== YOUR OBJECTIVE ==
Give back all of the data exactly.

(SUPPLIED INFORMATION)

Lemma classic_step_generator_next_step_event_loop_steps fuel a ft s ev s' :
  classic_step_generator_next_step_event_loop fuel a ft s = Some (ev, s') ->
  let g' := xyze_get (step_generators_pool s') a in
  let cd := xyze_get (current_distance (step_generator_state s)) (axis g') in
  (ev = StepEventInfo DBL_MAX 0
   /\ reached_end_of_move_queue g' = true
   /\ current_distance (step_generator_state s') = current_distance (step_generator_state s))
  \/ (exists cur m,
        current_move g' = Some cur
        /\ mq_data (move_segment_queue s') !! cur = Some m
        /\ isnan (classic_step_time g' cd) = false
        /\ (move_time m + EPSILON <? classic_step_time g' cd)%float = false
        /\ time ev = (classic_step_time g' cd + print_time m)%float
        /\ (ft <? time ev)%float = false
        /\ iflags ev = Z.lor (step_bit (axis g')) (sflags (step_generator_state s'))
        /\ current_distance (step_generator_state s')
           = xyze_set (current_distance (step_generator_state s)) (axis g')
               (int32 (cd + (if step_dir g' then 1 else -1)))).
Proof.
  revert s. induction fuel as [|fuel IH]; intros s H; [discriminate|].
  cbn [classic_step_generator_next_step_event_loop] in H.
  destruct (current_move _) as [cur|] eqn:Ecur; [|discriminate].
  cbn [mbind option_bind] in H.
  destruct (_ !! cur) as [move|] eqn:Emove; [|discriminate].
  cbn [mbind option_bind] in H.
  change (calc_time_for_distance _ _ _ _)
    with (classic_step_time (xyze_get (step_generators_pool s) a)
            (xyze_get (current_distance (step_generator_state s))
               (axis (xyze_get (step_generators_pool s) a)))) in H.
  destruct (_ || _) eqn:Eadv in H.
  - unfold move_segment_queue_next_move in H.
    destruct (Nat.eqb _ _).
    + injection H as <- <-. left. cbn. now rewrite xyze_get_set_eq.
    + match type of H with
      | (?o ≫= _) = _ => destruct o as [current|]; [|discriminate]
      end.
      cbn [mbind option_bind] in H. apply IH in H. cbv zeta in H.
      rewrite (proj1 (move_segment_processed_handler_current_distance _)) in H.
      exact H.
  - apply orb_false_elim in Eadv as [Enan Eend].
    destruct (_ <? _)%float eqn:Eflush in H; injection H as <- <-.
    + left. cbn. now rewrite xyze_get_set_eq.
    + right. exists cur, move. cbn.
      repeat split; try assumption; reflexivity.
Qed.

(End SUPPLIED INFORMATION)

== OUTPUT OF THE EXERCISE ==
Lemma classic_step_generator_next_step_event_loop_steps fuel a ft s ev s' :
  classic_step_generator_next_step_event_loop fuel a ft s = Some (ev, s') ->
  let g' := xyze_get (step_generators_pool s') a in
  let cd := xyze_get (current_distance (step_generator_state s)) (axis g') in
  (ev = StepEventInfo DBL_MAX 0
   /\ reached_end_of_move_queue g' = true
   /\ current_distance (step_generator_state s') = current_distance (step_generator_state s))
  \/ (exists cur m,
        current_move g' = Some cur
        /\ mq_data (move_segment_queue s') !! cur = Some m
        /\ isnan (classic_step_time g' cd) = false
        /\ (move_time m + EPSILON <? classic_step_time g' cd)%float = false
        /\ time ev = (classic_step_time g' cd + print_time m)%float
        /\ (ft <? time ev)%float = false
        /\ iflags ev = Z.lor (step_bit (axis g')) (sflags (step_generator_state s'))
        /\ current_distance (step_generator_state s')
           = xyze_set (current_distance (step_generator_state s)) (axis g')
               (int32 (cd + (if step_dir g' then 1 else -1)))).
Proof.
  revert s. induction fuel as [|fuel IH]; intros s H; [discriminate|].
  cbn [classic_step_generator_next_step_event_loop] in H.
  destruct (current_move _) as [cur|] eqn:Ecur; [|discriminate].
  cbn [mbind option_bind] in H.
  destruct (_ !! cur) as [move|] eqn:Emove; [|discriminate].
  cbn [mbind option_bind] in H.
  change (calc_time_for_distance _ _ _ _)
    with (classic_step_time (xyze_get (step_generators_pool s) a)
            (xyze_get (current_distance (step_generator_state s))
               (axis (xyze_get (step_generators_pool s) a)))) in H.
  destruct (_ || _) eqn:Eadv in H.
  - unfold move_segment_queue_next_move in H.
    destruct (Nat.eqb _ _).
    + injection H as <- <-. left. cbn. now rewrite xyze_get_set_eq.
    + match type of H with
      | (?o ≫= _) = _ => destruct o as [current|]; [|discriminate]
      end.
      cbn [mbind option_bind] in H. apply IH in H. cbv zeta in H.
      rewrite (proj1 (move_segment_processed_handler_current_distance _)) in H.
      exact H.
  - apply orb_false_elim in Eadv as [Enan Eend].
    destruct (_ <? _)%float eqn:Eflush in H; injection H as <- <-.
    + left. cbn. now rewrite xyze_get_set_eq.
    + right. exists cur, move. cbn.
      repeat split; try assumption; reflexivity.
Qed.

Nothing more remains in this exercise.